(** A new block that is not [Onchain] keeps the invariant. *)
Lemma add_common_ok t b cs es ema st now :
  tree_ok t → add_ok t b → st ≠ Onchain →
  ∃ t', add_common t (block_hash (header b)) b cs es ema st now = (t', Ok tt) ∧ tree_ok t' ∧
    tip t' = tip t ∧ block_tree_depth t' = block_tree_depth t ∧
    next_insertion_sequence t' = next_insertion_sequence t + 1 ∧
    blocks t' = add_leaf (blocks t) (block_hash (header b))
                  (mkMeta b st now ∅ es cs ema (next_insertion_sequence t)).
Proof.
  intros [[Hl Hc [r Hr] Ht Hst Hhi Hso Hmx Hsq] _] Hadd Hnon.
  rewrite add_common_new by done. eexists. split; [done|]. rewrite update_cache_eq at 2 3 4 5.
  split_and!; try done. destruct Hadd as [Hn (p & Hp & H1 & H2 & H3) Hleaf Hseq].
  set (h := block_hash (header b)) in *.
  set (e := mkMeta b st now ∅ es cs ema (next_insertion_sequence t)).
  assert (block_hash (hdr e) = h) as Hh by done.
  apply update_cache_ok. constructor; cbn.
  - by eapply links_ok_add_leaf.
  - by eapply children_ok_add_leaf.
  - exists r. by eapply rooted_add_leaf.
  - destruct Ht as [et Ht].
    destruct (add_leaf_keeps _ h e p Hn Hp _ _ Ht) as (ek & -> & _). by eexists.
  - intros k ek Hk. rewrite (anc_add_leaf _ h e) by done.
    destruct (decide (tip t = h)) as [Heq|_]; [rewrite Heq in Ht; destruct Ht; congruence|].
    destruct (add_leaf_lookup _ h e p Hp _ _ Hk) as [[-> ->]|(Hkh & e0 & He0 & _ & -> & _)].
    + split; [done|]. intros Ha%anc_lookup_l. destruct Ha; congruence.
    + by apply Hst.
  - apply (index_insert_ok height _ _ _ e).
    + rewrite lookup_alter_None. done.
    + eapply index_ok_same_headers; [by apply same_headers_alter|done].
  - apply (index_insert_ok solution_hash _ _ _ e).
    + rewrite lookup_alter_None. done.
    + eapply index_ok_same_headers; [by apply same_headers_alter|done].
  - destruct Hmx as (em & Hem & Hd & Hall). destruct (N.ltb_spec (max_cumulative_difficulty t).1
      (cumulative_diff (header b))) as [Hlt|Hge].
    + exists e. split_and!; [by apply lookup_insert_eq|done|]. intros k ek Hk.
      destruct (add_leaf_lookup _ h e p Hp _ _ Hk) as [[-> ->]|(Hkh & e0 & He0 & -> & _ & ->)];
        [split; intros; apply N.le_refl|]. destruct (Hall k e0 He0). cbn. lia.
    + destruct (add_leaf_keeps _ h e p Hn Hp _ _ Hem) as (em' & Hem' & Heq & _ & Hsq').
      exists em'. rewrite Heq, Hsq'. split_and!; [done..|]. intros k ek Hk.
      destruct (add_leaf_lookup _ h e p Hp _ _ Hk) as [[-> ->]|(Hkh & e0 & He0 & -> & _ & ->)].
      * cbn. split; [done|]. intros _. apply Hsq in Hem. lia.
      * by apply (Hall k).
  - intros k ek Hk. destruct (add_leaf_lookup _ h e p Hp _ _ Hk)
      as [[-> ->]|(_ & e0 & He0 & _ & _ & ->)]; [cbn; lia|]. apply Hsq in He0. lia.
Qed.
Lemma max_key_lt_iff m a b :
  max_key_lt m a b = true ↔
  insertion_sequence a.2 < insertion_sequence b.2 ∨
  (insertion_sequence a.2 = insertion_sequence b.2 ∧
   ((fork_rank m b < fork_rank m a)%Z ∨ (fork_rank m a = fork_rank m b ∧ a.1 < b.1))).
Proof.
  unfold max_key_lt, fork_rank.
  destruct (N.compare_spec (insertion_sequence a.2) (insertion_sequence b.2)) as [Hs|Hs|Hs].
  - destruct (canonical_fork_height m a.2) as [x|], (canonical_fork_height m b.2) as [y|].
    + destruct (N.compare_spec x y); rewrite ?N.ltb_lt; split; lia.
    + split; lia.
    + split; lia.
    + rewrite N.ltb_lt. split; lia.
  - split; lia.
  - split; lia.
Qed.

Lemma pick_min_spec m l x :
  pick_min m l = Some x → x ∈ l ∧ ∀ y, y ∈ l → max_key_lt m y x = false.
Proof.
  revert x. induction l as [|z l IH]; intros x; cbn; [done|].
  fold (pick_min m l). destruct (pick_min m l) as [y|] eqn:Hy.
  - destruct (IH y eq_refl) as [Hin Hmin].
    destruct (max_key_lt m y z) eqn:Hlt; intros [= <-].
    + split; [by right|]. intros w [->|Hw]%elem_of_cons; [|by apply Hmin].
      apply not_true_iff_false. rewrite max_key_lt_iff in *. lia.
    + split; [by left|]. intros w [->|Hw]%elem_of_cons.
      * apply not_true_iff_false. rewrite max_key_lt_iff. lia.
      * apply Hmin in Hw. apply not_true_iff_false in Hw, Hlt. apply not_true_iff_false.
        rewrite max_key_lt_iff in *. lia.
  - intros [= <-]. split; [by left|]. intros w [->|Hw]%elem_of_cons.
    + apply not_true_iff_false. rewrite max_key_lt_iff. lia.
    + destruct l as [|z' l]; [by apply elem_of_nil in Hw|]. cbn in Hy.
      destruct (foldr _ _ l) as [y'|]; [|done]. by destruct (max_key_lt m y' z').
Qed.

Lemma pick_min_some m l : l ≠ [] → is_Some (pick_min m l).
Proof.
  destruct l as [|z l]; [done|]. intros _. cbn. destruct (foldr _ _ l) as [y|]; [|by eexists].
  destruct (max_key_lt m y z); by eexists.
Qed.
Lemma pick_all_picks r last seeds :
  picker_ok r → pick_all r last seeds ph = Ok (match list.last (picks r seeds).2 with Some v => Some v | None => last end).
Proof.
  revert r last. induction seeds as [|s seeds IH]; intros r last Hok; cbn; [done|].
  destruct (pick_next_ok r s Hok) as (r' & v & -> & Hok' & _). rewrite (IH r' (Some v) Hok').
  destruct (picks r' seeds) as [r1 v1]. cbn [snd]. rewrite last_cons. by destruct (list.last v1).
Qed.

Lemma get_recall_range_picks seeds :
  seeds ≠ [] → ∃ v, get_recall_range n seeds ph = Ok v ∧ list.last (picks fresh_ranges seeds).2 = Some v ∧ v < n.
Proof.
  intros Hne. unfold get_recall_range, Ranges_new.
  destruct (Nat.eqb_spec n 0); [lia|]. fold fresh_ranges. cbn [mbind result_bind].
  rewrite (pick_all_picks fresh_ranges None seeds fresh_ok). cbn [mbind result_bind].
  destruct (picks_ok fresh_ranges seeds fresh_ok) as (_ & Hl & Hb).
  destruct (list.last (picks fresh_ranges seeds).2) as [v|] eqn:Hv.
  - exists v. split_and!; [done..|]. apply Hb. by apply last_Some_elem_of.
  - apply last_None in Hv. rewrite Hv in Hl. destruct seeds; [done|]. cbn in Hl. lia.
Qed.

(** ** Reset steps *)

Local Notation W := (N.of_nat n).

Lemma reset_step_spec s :
  (s ≠ 0)%N → (reset_step s W ≤ s < reset_step s W + W)%N ∧ (reset_step s W ≠ 0)%N.
Proof.
  intros Hs. unfold reset_step. destruct (N.eqb_spec s 0); [done|].
  pose proof (N.div_mod (s - 1) W ltac:(lia)). pose proof (N.mod_lt (s - 1) W ltac:(lia)). lia.
Qed.

(** The next step resets exactly when the cycle is full. *)
Lemma reset_step_next s :
  (s ≠ 0)%N →
  reset_step (s + 1) W = if decide (s + 1 = reset_step s W + W)%N then (s + 1)%N else reset_step s W.
Proof.
  intros Hs. unfold reset_step. destruct (N.eqb_spec s 0); [done|].
  destruct (N.eqb_spec (s + 1) 0); [lia|].
  pose proof (N.div_mod (s - 1) W ltac:(lia)) as Hdm. pose proof (N.mod_lt (s - 1) W ltac:(lia)).
  set (q := ((s - 1) / W)%N) in *. destruct (decide _) as [He|He].
  - rewrite <- (N.div_unique (s + 1 - 1) W (q + 1) 0); lia.
  - rewrite <- (N.div_unique (s + 1 - 1) W q ((s - 1) mod W + 1)); lia.
Qed.

Lemma reset_step_idem s : (s ≠ 0)%N → reset_step (reset_step s W) W = reset_step s W.
Proof.
  intros Hs. unfold reset_step. destruct (N.eqb_spec s 0); [done|].
  destruct (N.eqb_spec ((s - 1) / W * W + 1) 0); [lia|].
  by rewrite N.add_sub, N.div_mul by lia.
Qed.

(** ** Histories of VDF steps *)

Section History.
  Context (h : N → H256).

(** The seeds of the steps [a] to [b]. *)
Definition window (a b : N) : list H256 :=
  (fun i => h (a + N.of_nat i)%N) <$> seq 0 (N.to_nat (b + 1 - a)).

Lemma length_window a b : length (window a b) = N.to_nat (b + 1 - a).
Proof. unfold window. by rewrite length_fmap, length_seq. Qed.

Lemma window_snoc a b : (a ≤ b + 1)%N → window a (b + 1) = window a b ++ [h (b + 1)%N].
Proof.
  intros Hab. unfold window. replace (N.to_nat (b + 1 + 1 - a)) with (N.to_nat (b + 1 - a) + 1) by lia.
  rewrite seq_app, fmap_app. cbn. do 3 f_equal. lia.
Qed.

Lemma window_cons a b : (a ≤ b)%N → window a b = h a :: window (a + 1) b.
Proof.
  intros Hab. unfold window. replace (N.to_nat (b + 1 - a)) with (S (N.to_nat (b + 1 - (a + 1)))) by lia.
  cbn. f_equal; [f_equal; lia|]. rewrite <- fmap_S_seq, <- list_fmap_compose. apply list_fmap_ext.
  intros _ i _. cbn. f_equal. lia.
Qed.

Lemma window_empty a b : (b < a)%N → window a b = [].
Proof. intros Hab. unfold window. by replace (N.to_nat (b + 1 - a)) with 0 by lia. Qed.

(** The range validation expects at a step. *)
Definition expected (s : N) : nat :=
  default 0 (list.last (picks fresh_ranges (window (reset_step s W) s)).2).

Lemma expected_spec s :
  (s ≠ 0)%N → get_recall_range n (window (reset_step s W) s) ph = Ok (expected s) ∧ expected s < n.
Proof.
  intros Hs. destruct (reset_step_spec s Hs) as [Hr _].
  destruct (get_recall_range_picks (window (reset_step s W) s)) as (v & Hg & Hl & Hv).
  - intros Hw. apply (f_equal length) in Hw. rewrite length_window in Hw. cbn in Hw. lia.
  - unfold expected. by rewrite Hl.
Qed.
(* ===== verification/Difficulty.v ===== *)
(** Mining difficulty ([crates/types/src/difficulty_adjustment_config.rs]).

    [U256], [u128] and [u64] values are [Z]; the plain operators of [U256] and of the
    built-in integers panic on overflow, underflow and division by zero.  The two decimal
    factors of the configuration are represented by what the code derives from them, the
    percentages [factor * 100] converted to [u128], or [None] where that conversion fails
    and the code unwraps the error.  [hashes_per_sec], a rounded floating point product, is
    an argument of [calculate_initial_difficulty]. *)

From S2P Require Import Prelude.

Definition U256_MAX : Z := 2 ^ 256 - 1.

Record DifficultyAdjustmentConfig : Type := mkDifficultyAdjustmentConfig {
  block_time : Z;
  difficulty_adjustment_interval : Z;
  max_adjustment_percent : option Z;
  min_adjustment_percent : option Z
}.

Record AdjustmentStats : Type := mkAdjustmentStats {
  actual_block_time : Z;
  target_block_time : Z;
  percent_different : Z;
  min_threshold : Z;
  is_adjusted : bool
}.

Section Difficulty.
  Context {E : Type}.

(** Division of the built-in integers and of [U256]. *)
Definition div_or_panic (a b : Z) : result E Z := if b =? 0 then Panic else Ok (a / b).

(** The logged estimates at the end of the function are not part of the result. *)
Definition calculate_initial_difficulty (zero_input : E) (hashes_per_sec block_time : Z) : result E Z :=
  if (hashes_per_sec =? 0) || (block_time =? 0) then Err zero_input
  else
    block_hashrate ← expect (checked_mul 256 hashes_per_sec block_time);
    q ← div_or_panic U256_MAX block_hashrate;
    expect (checked_sub U256_MAX q).

Definition adjust_difficulty (current_diff actual_time_ms target_time_ms max_adjustment_threshold : Z)
  : result E Z :=
  if target_time_ms =? 0 then Panic
  else
    let scale := 1000 in
    scaled ← expect (checked_mul 256 actual_time_ms scale);
    raw_adjustment_ratio ← div_or_panic scaled target_time_ms;
    scaled_max ← expect (checked_mul 256 max_adjustment_threshold scale);
    max_ratio ← div_or_panic scaled_max 100;
    min_ratio ← div_or_panic (scale * scale) max_ratio;
    let adjustment_ratio := Z.max (Z.min raw_adjustment_ratio max_ratio) min_ratio in
    let target_current := saturating_sub U256_MAX current_diff in
    let new_target := Z.max (saturating_mul 256 (target_current / scale) adjustment_ratio) 1 in
    Ok (saturating_sub U256_MAX new_target).

Definition calculate_difficulty (block_height last_diff_timestamp current_timestamp current_diff : Z)
    (c : DifficultyAdjustmentConfig) : result E (Z * option AdjustmentStats) :=
  let blocks_between_adjustments := difficulty_adjustment_interval c in
  if negb (is_multiple_of block_height blocks_between_adjustments) then Ok (current_diff, None)
  else
    target_block_time_ms ← expect (checked_mul 64 (block_time c) 1000);
    target_time_ms ← expect (checked_mul 128 target_block_time_ms blocks_between_adjustments);
    actual_time_ms ← expect (checked_sub current_timestamp last_diff_timestamp);
    actual_avg ← div_or_panic actual_time_ms blocks_between_adjustments;
    target_avg ← div_or_panic target_time_ms blocks_between_adjustments;
    let actual_block_time := actual_avg mod 2 ^ 64 in
    let target_block_time := target_avg mod 2 ^ 64 in
    percent_diff ←
      (if target_block_time <? actual_block_time
       then div_or_panic ((actual_block_time - target_block_time) * 100) target_block_time
       else div_or_panic ((target_block_time - actual_block_time) * 100) target_block_time);
    min_threshold ← expect (min_adjustment_percent c);
    max_adjustment_threshold ← expect (max_adjustment_percent c);
    let is_adjusted := min_threshold <=? percent_diff in
    min_threshold_u32 ← (if min_threshold <? 2 ^ 32 then Ok min_threshold else Panic);
    let stats := mkAdjustmentStats actual_block_time target_block_time (percent_diff mod 2 ^ 32)
                   min_threshold_u32 is_adjusted in
    difficulty ←
      (if is_adjusted then adjust_difficulty current_diff actual_time_ms target_time_ms max_adjustment_threshold
       else Ok current_diff);
    Ok (difficulty, Some stats).

Definition next_cumulative_diff (previous_cumulative_diff new_diff : Z) : result E Z :=
  rest ← expect (checked_sub U256_MAX new_diff);
  network_hash_rate ← div_or_panic U256_MAX rest;
  Ok (saturating_add 256 previous_cumulative_diff network_hash_rate).
End Difficulty.

(** ** Facts *)

(** A configuration whose parameters are in range: what node start-up and the shipped
    configurations satisfy. *)
Definition difficulty_config_ok (c : DifficultyAdjustmentConfig) : Prop :=
  1 ≤ block_time c < 2 ^ 54 ∧ 1 ≤ difficulty_adjustment_interval c < 2 ^ 64 ∧
  (∃ m, max_adjustment_percent c = Some m ∧ 100 ≤ m < 2 ^ 128) ∧
  (∃ m, min_adjustment_percent c = Some m ∧ 0 ≤ m < 2 ^ 32).

Lemma checked_mul_fits w a b : a * b < 2 ^ w → checked_mul w a b = Some (a * b).
Proof. intros. by apply checked_mul_Some. Qed.
Lemma checked_sub_fits a b : b ≤ a → checked_sub a b = Some (a - b).
Proof. intros. by apply checked_sub_Some. Qed.
Lemma div_or_panic_pos {E} a b : 0 < b → div_or_panic (E := E) a b = Ok (a / b).
Proof. intros. unfold div_or_panic. destruct (Z.eqb_spec b 0); [lia|done]. Qed.

(** The clamped adjustment ratio, in thousandths. *)
Definition adjustment_ratio (actual target threshold : Z) : Z :=
  Z.max (Z.min (actual * 1000 / target) (threshold * 1000 / 100)) (1000 * 1000 / (threshold * 1000 / 100)).

Lemma adjust_difficulty_eq {E} diff actual target threshold :
  0 ≤ diff ≤ U256_MAX → 0 ≤ actual < 2 ^ 128 → 0 < target → 100 ≤ threshold < 2 ^ 128 →
  adjust_difficulty (E := E) diff actual target threshold =
  Ok (U256_MAX - Z.max 1 (Z.min U256_MAX ((U256_MAX - diff) / 1000 * adjustment_ratio actual target threshold))).
Proof.
  intros Hd Ha Ht Hth. unfold adjust_difficulty. destruct (Z.eqb_spec target 0); [lia|].
  rewrite !checked_mul_fits by lia. cbn [expect mbind result_bind].
  rewrite (div_or_panic_pos _ target) by lia. cbn [mbind result_bind].
  rewrite (div_or_panic_pos _ 100) by lia. cbn [mbind result_bind].
  assert (1000 ≤ threshold * 1000 / 100) by (apply Z.div_le_lower_bound; lia).
  rewrite div_or_panic_pos by lia. cbn [mbind result_bind].
  fold (adjustment_ratio actual target threshold). unfold saturating_sub, saturating_mul.
  change (2 ^ 256 - 1) with U256_MAX. f_equal. rewrite (Z.max_r 0 (U256_MAX - diff)) by lia.
  assert (0 < U256_MAX) by done. lia.
Qed.

Lemma adjustment_ratio_bounds actual target threshold :
  0 ≤ actual → 0 < target → 100 ≤ threshold →
  let r := adjustment_ratio actual target threshold in
  1000 * 1000 / (10 * threshold) ≤ r ≤ 10 * threshold ∧
  (actual ≤ target → r ≤ 1000) ∧ (target ≤ actual → 1000 ≤ r) ∧
  (actual < target → 101 ≤ threshold → r < 1000) ∧
  (1001 * target ≤ 1000 * actual → 101 ≤ threshold → 1001 ≤ r).
Proof.
  intros Ha Ht Hth r. subst r. unfold adjustment_ratio.
  replace (threshold * 1000 / 100) with (10 * threshold) by div_lia.
  assert (1000 * 1000 / (10 * threshold) ≤ 1000) by (apply Z.div_le_upper_bound; lia).
  assert (actual ≤ target → actual * 1000 / target ≤ 1000) by (intros; apply Z.div_le_upper_bound; lia).
  assert (target ≤ actual → 1000 ≤ actual * 1000 / target) by (intros; apply Z.div_le_lower_bound; lia).
  assert (actual < target → actual * 1000 / target < 1000) by (intros; apply Z.div_lt_upper_bound; lia).
  assert (1001 * target ≤ 1000 * actual → 1001 ≤ actual * 1000 / target)
    by (intros; apply Z.div_le_lower_bound; lia).
  assert (101 ≤ threshold → 1000 * 1000 / (10 * threshold) < 1000)
    by (intros; apply Z.div_lt_upper_bound; lia).
  split_and!; intros; lia.
Qed.

(** An adjustment never fails and never yields [U256::MAX], for which the expected number
    of hashes is undefined.  With [T] the distance of the old difficulty to the maximum (the
    share of hashes that solve a block): blocks faster than the target never lower the
    difficulty, and raise it when [T >= 2]; blocks at least 0.1% slower lower it when [T] is at
    least [10^6] and the difficulty is not already 0, and blocks slower than the target raise
    it by less than 1000 when [T >= 1000]; and one adjustment moves [T] by no more than the
    configured factor in either direction, up to rounding. *)
Theorem adjust_difficulty_correct diff actual target threshold :
  0 ≤ diff ≤ U256_MAX → 0 ≤ actual < 2 ^ 128 → 0 < target → 101 ≤ threshold < 2 ^ 128 →
  let T := U256_MAX - diff in
  ∃ d, adjust_difficulty (E := unit) diff actual target threshold = Ok d ∧ 0 ≤ d < U256_MAX ∧
    (actual < target → (1 ≤ T → diff ≤ d) ∧ (2 ≤ T → diff < d)) ∧
    (target ≤ actual → 1000 ≤ T → d < diff + 1000) ∧
    (1001 * target ≤ 1000 * actual → 10 ^ 6 ≤ T → diff ≠ 0 → d < diff) ∧
    100 * (U256_MAX - d) ≤ Z.max 100 (threshold * T) ∧
    Z.min U256_MAX (T / 1000 * (10 ^ 6 / (10 * threshold))) ≤ U256_MAX - d.
Proof.
  intros Hd Ha Ht Hth T. pose proof (adjustment_ratio_bounds actual target threshold) as Hr.
  cbv zeta in Hr. destruct Hr as ((Hlo & Hhi) & Hfast & Hslow & Hfaster & Hslower); [lia..|].
  eexists. split; [apply adjust_difficulty_eq; lia|]. fold T.
  revert Hlo Hhi Hfast Hslow Hfaster Hslower. generalize (adjustment_ratio actual target threshold) as r.
  intros r Hlo Hhi Hfast Hslow Hfaster Hslower.
  pose proof (Z.div_mod T 1000 ltac:(lia)). pose proof (Z.mod_pos_bound T 1000 ltac:(lia)).
  assert (0 ≤ T / 1000) by (apply Z.div_pos; lia).
  assert (0 ≤ 1000 * 1000 / (10 * threshold)) by (apply Z.div_pos; lia).
  change (10 ^ 6) with (1000 * 1000).
  set (q := T / 1000) in *. set (lo := 1000 * 1000 / (10 * threshold)) in *.
  assert (0 < U256_MAX) by done.
  assert (q * lo ≤ q * r) by (apply Z.mul_le_mono_nonneg_l; lia). assert (q * r ≤ q * (10 * threshold)) by (apply Z.mul_le_mono_nonneg_l; lia).
  split_and!; [lia|lia|intros ?; split; intros ?| | | |lia].
  - assert (q * r ≤ q * 1000) by (apply Z.mul_le_mono_nonneg_l; lia). lia.
  - assert (q * r ≤ q * 999) by (apply Z.mul_le_mono_nonneg_l; lia). lia.
  - intros. assert (q * 1000 ≤ q * r) by (apply Z.mul_le_mono_nonneg_l; lia). lia.
  - intros. assert (q * 1001 ≤ q * r) by (apply Z.mul_le_mono_nonneg_l; lia). lia.
  - assert (1000 * q * threshold ≤ T * threshold) by (apply Z.mul_le_mono_nonneg_r; lia). lia.
Qed.

(** Every block gets a difficulty below the maximum, and statistics exactly on the adjustment
    heights. *)
Lemma calculate_difficulty_total {E} c height last_ts cur_ts d :
  difficulty_config_ok c → 0 ≤ d < U256_MAX → 0 ≤ last_ts ≤ cur_ts → cur_ts < 2 ^ 128 →
  ∃ d' st, calculate_difficulty (E := E) height last_ts cur_ts d c = Ok (d', st) ∧ 0 ≤ d' < U256_MAX ∧
    bool_decide (is_Some st) = is_multiple_of height (difficulty_adjustment_interval c) ∧
    (st = None → d' = d).
Proof.
  intros (Hbt & Hint & (mx & Hmx & Hmx') & (mn & Hmn & Hmn')) Hd Hts Hcur. unfold calculate_difficulty.
  destruct (is_multiple_of height (difficulty_adjustment_interval c)); cbn [negb];
    [|exists d, None; done].
  rewrite (checked_mul_fits 64) by lia. cbn [expect mbind result_bind].
  rewrite (checked_mul_fits 128) by nia. cbn [expect mbind result_bind].
  rewrite checked_sub_fits by lia. cbn [expect mbind result_bind].
  rewrite !div_or_panic_pos by lia. cbn [mbind result_bind]. rewrite Z.div_mul by lia.
  rewrite (Z.mod_small (block_time c * 1000)) by lia. rewrite !div_or_panic_pos by lia.
  set (p := if _ <? _ then Ok _ else Ok _).
  assert (∃ v, p = Ok v) as [v ->] by (subst p; case_match; eauto). cbn [mbind result_bind].
  rewrite Hmn, Hmx. cbn [expect mbind result_bind].
  destruct (Z.ltb_spec mn (2 ^ 32)); [|lia]. cbn [mbind result_bind].
  destruct (mn <=? v); cbn [mbind result_bind]; [|by eexists d, _].
  rewrite adjust_difficulty_eq; [|lia|lia|nia|lia]. cbn [mbind result_bind]. do 2 eexists.
  split; [done|]. assert (0 < U256_MAX) by done. split; [lia|done].
Qed.

(** The computation raises no error of its own, so its error type is immaterial. *)
Ltac any_case :=
  cbn [expect expect_ok mbind result_bind negb]; try done;
  match goal with
  | |- context [expect ?o] => destruct o
  | |- context [if ?b then _ else _] => destruct b
  end.

Lemma calculate_difficulty_any {E F} height last_ts cur_ts d c :
  calculate_difficulty (E := F) height last_ts cur_ts d c =
  expect_ok (calculate_difficulty (E := E) height last_ts cur_ts d c).
Proof. unfold calculate_difficulty, adjust_difficulty, div_or_panic. repeat any_case. Qed.

Lemma next_cumulative_diff_eq {E} prev d :
  0 ≤ d < U256_MAX →
  next_cumulative_diff (E := E) prev d = Ok (Z.min U256_MAX (prev + U256_MAX / (U256_MAX - d))) ∧
  1 ≤ U256_MAX / (U256_MAX - d).
Proof.
  intros Hd. unfold next_cumulative_diff. rewrite checked_sub_fits by lia. cbn [expect mbind result_bind].
  rewrite div_or_panic_pos by lia. split; [done|]. apply Z.div_le_lower_bound; lia.
Qed.

(** Near the maximum a rounding step can raise the difficulty although blocks are slow. *)
Theorem slow_blocks_can_raise_difficulty :
  adjust_difficulty (E := unit) (U256_MAX - 999) 20000 10000 400 = Ok (U256_MAX - 1).
Proof. vm_compute. reflexivity. Qed.

(** Ten times too fast, twice too slow. *)
Lemma adjust_difficulty_correct_witness :
  ∃ d e, adjust_difficulty (E := unit) (2 ^ 255) 1000 10000 400 = Ok d ∧ 2 ^ 255 < d < U256_MAX ∧
    adjust_difficulty (E := unit) (2 ^ 255) 20000 10000 400 = Ok e ∧ e < 2 ^ 255.
Proof.
  pose proof (adjust_difficulty_correct (2 ^ 255) 1000 10000 400) as Hd.
  pose proof (adjust_difficulty_correct (2 ^ 255) 20000 10000 400) as He.
  assert (0 ≤ 2 ^ 255 ≤ U256_MAX) as H1 by (split; by vm_compute).
  assert (101 ≤ 400 < 2 ^ 128) as H2 by (split; by vm_compute).
  assert (0 ≤ 1000 < 2 ^ 128) as H3 by (split; by vm_compute).
  assert (0 ≤ 20000 < 2 ^ 128) as H4 by (split; by vm_compute).
  assert (0 < 10000) as H5 by by vm_compute.
  specialize (Hd H1 H3 H5 H2). specialize (He H1 H4 H5 H2). cbv zeta in Hd, He.
  destruct Hd as (d & Hd & Hr & Hf & _). destruct He as (e & He & _ & _ & _ & Hs & _).
  assert (1000 < 10000) as H6 by by vm_compute. assert (2 ≤ U256_MAX - 2 ^ 255) as H7 by by vm_compute.
  assert (1001 * 10000 ≤ 1000 * 20000) as H8 by by vm_compute.
  assert (10 ^ 6 ≤ U256_MAX - 2 ^ 255) as H9 by by vm_compute. assert (2 ^ 255 ≠ 0) as H10 by by vm_compute.
  exists d, e. exact (conj Hd (conj (conj (proj2 (Hf H6) H7) (proj2 Hr)) (conj He (Hs H8 H9 H10)))).
Defined.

## Instructions for the task
Your answer should consist solely of the lines above from the line with "Lemma get_recall_range_picks seeds" to the line with "(** ** Reset steps *)", both included, reproduced exactly.

## Exercise response
Lemma get_recall_range_picks seeds :
  seeds ≠ [] → ∃ v, get_recall_range n seeds ph = Ok v ∧ list.last (picks fresh_ranges seeds).2 = Some v ∧ v < n.
Proof.
  intros Hne. unfold get_recall_range, Ranges_new.
  destruct (Nat.eqb_spec n 0); [lia|]. fold fresh_ranges. cbn [mbind result_bind].
  rewrite (pick_all_picks fresh_ranges None seeds fresh_ok). cbn [mbind result_bind].
  destruct (picks_ok fresh_ranges seeds fresh_ok) as (_ & Hl & Hb).
  destruct (list.last (picks fresh_ranges seeds).2) as [v|] eqn:Hv.
  - exists v. split_and!; [done..|]. apply Hb. by apply last_Some_elem_of.
  - apply last_None in Hv. rewrite Hv in Hl. destruct seeds; [done|]. cbn in Hl. lia.
Qed.

(** ** Reset steps *)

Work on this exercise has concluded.